■ TASK DIRECTIONS ■
I need each line of the entries below that includes the string "World".

■ THE DATA ■
(** "Generate embeddings & create vector store". *)
Definition build_vectorstore (w : World) (config : json) (docs : list pystr)
    : M VectorStore :=
  openai1 <- getitem config "openai" ;;
  emodel <- getitem openai1 "embedding_model" ;;
  openai2 <- getitem config "openai" ;;
  ekey <- getitem openai2 "api_key" ;;
  embeddings <- construct (embeddings_init w emodel ekey)
                  {| embedding_model := emodel; embedding_key := ekey |} ;;
  emit (EmbedIndex docs) ;;;
  construct (faiss_from_documents w docs embeddings)
    {| store_docs := docs; store_embeddings := embeddings |}.

(** "Create retriever". *)
Definition build_retriever (w : World) (config : json) (vectorstore : VectorStore)
    : M Retriever :=
  rag <- getitem config "rag" ;;
  k <- getitem rag "similarity_search_k" ;;
  construct (as_retriever w vectorstore k)
    {| retriever_store := vectorstore; search_k := k |}.

Definition absence_warning (w : World) (knowledge_file : json) : pystr :=
  lit "Warning: " ++ py_str w knowledge_file
  ++ lit " tidak ditemukan. Chatbot akan bekerja tanpa knowledge base.".

(** [setup_rag_system(config)]: the pair [(qa, llm)], or [(None, None)]. *)
Definition setup_rag_system (w : World) (config : json)
    : M (option RetrievalQA * option ChatModel) :=
  data_section <- getitem config "data" ;;
  knowledge_file <- getitem data_section "knowledge_file" ;;
  found <- os_path_exists w knowledge_file ;;
  if negb found then
    print (absence_warning w knowledge_file) ;;;
    ret (None, None)
  else
    data <- open_read w knowledge_file ;;
    docs <- split_chunks w config data ;;
    vectorstore <- build_vectorstore w config docs ;;
    retriever <- build_retriever w config vectorstore ;;
    llm <- new_chat_model w config ;;
    qa <- construct (qa_from_chain_type w llm retriever)
            {| qa_llm := llm; qa_retriever := retriever |} ;;
    ret (Some qa, Some llm).

(** The words that end the session. *)
Definition exit_words : list pystr := [lit "quit"; lit "exit"; lit "keluar"].

Definition prompt : pystr := newline ++ lit "[Anda]: ".
Definition bye : pystr := newline ++ lit "[Bye] Terima kasih! Sampai jumpa!".
Definition eof_message : pystr := lit "EOF when reading a line".

(** How one pass through the body of [while True] leaves it. *)
Inductive ctl := Continue | Break.

(** [qa.run(query) if qa else llm.predict(query)], at turn [t]. *)
Definition answer (w : World) (qa : option RetrievalQA) (llm : option ChatModel)
    (t : nat) (query : pystr) : M pystr :=
  match qa with
  | Some chain => emit (QaRun query) ;;; lift (qa_run w chain t query)
  | None =>
      match llm with
      | Some m => emit (LlmPredict query) ;;; lift (llm_predict w m t query)
      | None =>
          raise (Exn AttributeError (lit "'NoneType' object has no attribute 'predict'"))
      end
  end.

(** The inner [except Exception as e]. *)
Definition turn_handler (e : exn) : M unit :=
  if is_Exception (exn_cls e)
  then print (newline ++ lit "[Error]: " ++ exn_str e)
  else raise e.

(** The body of the loop once a line was read. *)
Definition turn (w : World) (qa : option RetrievalQA) (llm : option ChatModel)
    (t : nat) (raw : pystr) : M ctl :=
  let query := strip raw in
  if str_in (lower (unicode_lower w) query) exit_words then
    print bye ;;; ret Break
  else
    match query with
    | [] => ret Continue
    | _ =>
        try_except
          (result <- answer w qa llm t query ;;
           print (newline ++ lit "[Bot]: " ++ result))
          turn_handler ;;;
        ret Continue
    end.

(** One pass through the loop: [input] at a line or at the end of the
    stream, then the body. *)
Definition iteration (w : World) (qa : option RetrievalQA) (llm : option ChatModel)
    (t : nat) (line : option pystr) : M ctl :=
  raw <- py_input prompt line ;;
  turn w qa llm t raw.

(** [while True: ...] over the lines of standard input.  Each pass asks for
    one line; at the end of the stream [input] raises, so nothing of the pass
    after it runs and the loop is left with the exception. *)
Fixpoint session_loop (w : World) (qa : option RetrievalQA) (llm : option ChatModel)
    (t : nat) (lines : list pystr) : M unit :=
  match lines with
  | [] => iteration w qa llm t None ;;; ret tt
  | line :: rest =>
      c <- iteration w qa llm t (Some line) ;;
      match c with
      | Break => ret tt
      | Continue => session_loop w qa llm (S t) rest
      end
  end.

(** The three [except] clauses of [main], in their order. *)
Definition config_missing : pystr := lit "[Error] config.json tidak ditemukan!".
Definition config_invalid : pystr := lit "[Error] Format config.json tidak valid!".

Definition main_handler (e : exn) : M unit :=
  match exn_cls e with
  | FileNotFoundError => print config_missing
  | JSONDecodeError => print config_invalid
  | c => if is_Exception c then print (lit "[Error]: " ++ exn_str e) else raise e
  end.

Definition config_loaded : pystr := lit "[OK] Konfigurasi berhasil dimuat".
Definition rag_ready : pystr := lit "[OK] RAG system berhasil diinisialisasi".
Definition rag_unavailable : pystr :=
  lit "[Warning] RAG system tidak tersedia, menggunakan LLM saja".

(** [if qa: ... else: ...] after the setup: which chat model the loop holds.
    A [RetrievalQA] object defines neither [__bool__] nor [__len__], so [qa]
    is false exactly when it is [None]. *)
Definition select_llm (w : World) (config : json)
    (qa : option RetrievalQA) (llm : option ChatModel) : M (option ChatModel) :=
  match qa with
  | Some _ => print rag_ready ;;; ret llm
  | None =>
      print rag_unavailable ;;;
      m <- new_chat_model w config ;;
      ret (Some m)
  end.

Definition instructions : list event :=
  [Print (newline ++ lit "Ketik pertanyaan Anda (ketik 'quit' atau 'exit' untuk keluar):");
   Print (repeat_str (lit "-") 40)].

(** The [try] block of [main] from the setup to [while True], once the
    configuration is loaded. *)
Definition assemble (w : World) (config : json)
    : M (option RetrievalQA * option ChatModel) :=
  pair <- setup_rag_system w config ;;
  llm <- select_llm w config (fst pair) (snd pair) ;;
  print (newline ++ lit "Ketik pertanyaan Anda (ketik 'quit' atau 'exit' untuk keluar):") ;;;
  print (repeat_str (lit "-") 40) ;;;
  ret (fst pair, llm).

■ ANSWER AREA ■
Definition build_vectorstore (w : World) (config : json) (docs : list pystr)
Definition build_retriever (w : World) (config : json) (vectorstore : VectorStore)
Definition absence_warning (w : World) (knowledge_file : json) : pystr :=
Definition setup_rag_system (w : World) (config : json)
Definition answer (w : World) (qa : option RetrievalQA) (llm : option ChatModel)
Definition turn (w : World) (qa : option RetrievalQA) (llm : option ChatModel)
Definition iteration (w : World) (qa : option RetrievalQA) (llm : option ChatModel)
Fixpoint session_loop (w : World) (qa : option RetrievalQA) (llm : option ChatModel)
Definition select_llm (w : World) (config : json)
Definition assemble (w : World) (config : json)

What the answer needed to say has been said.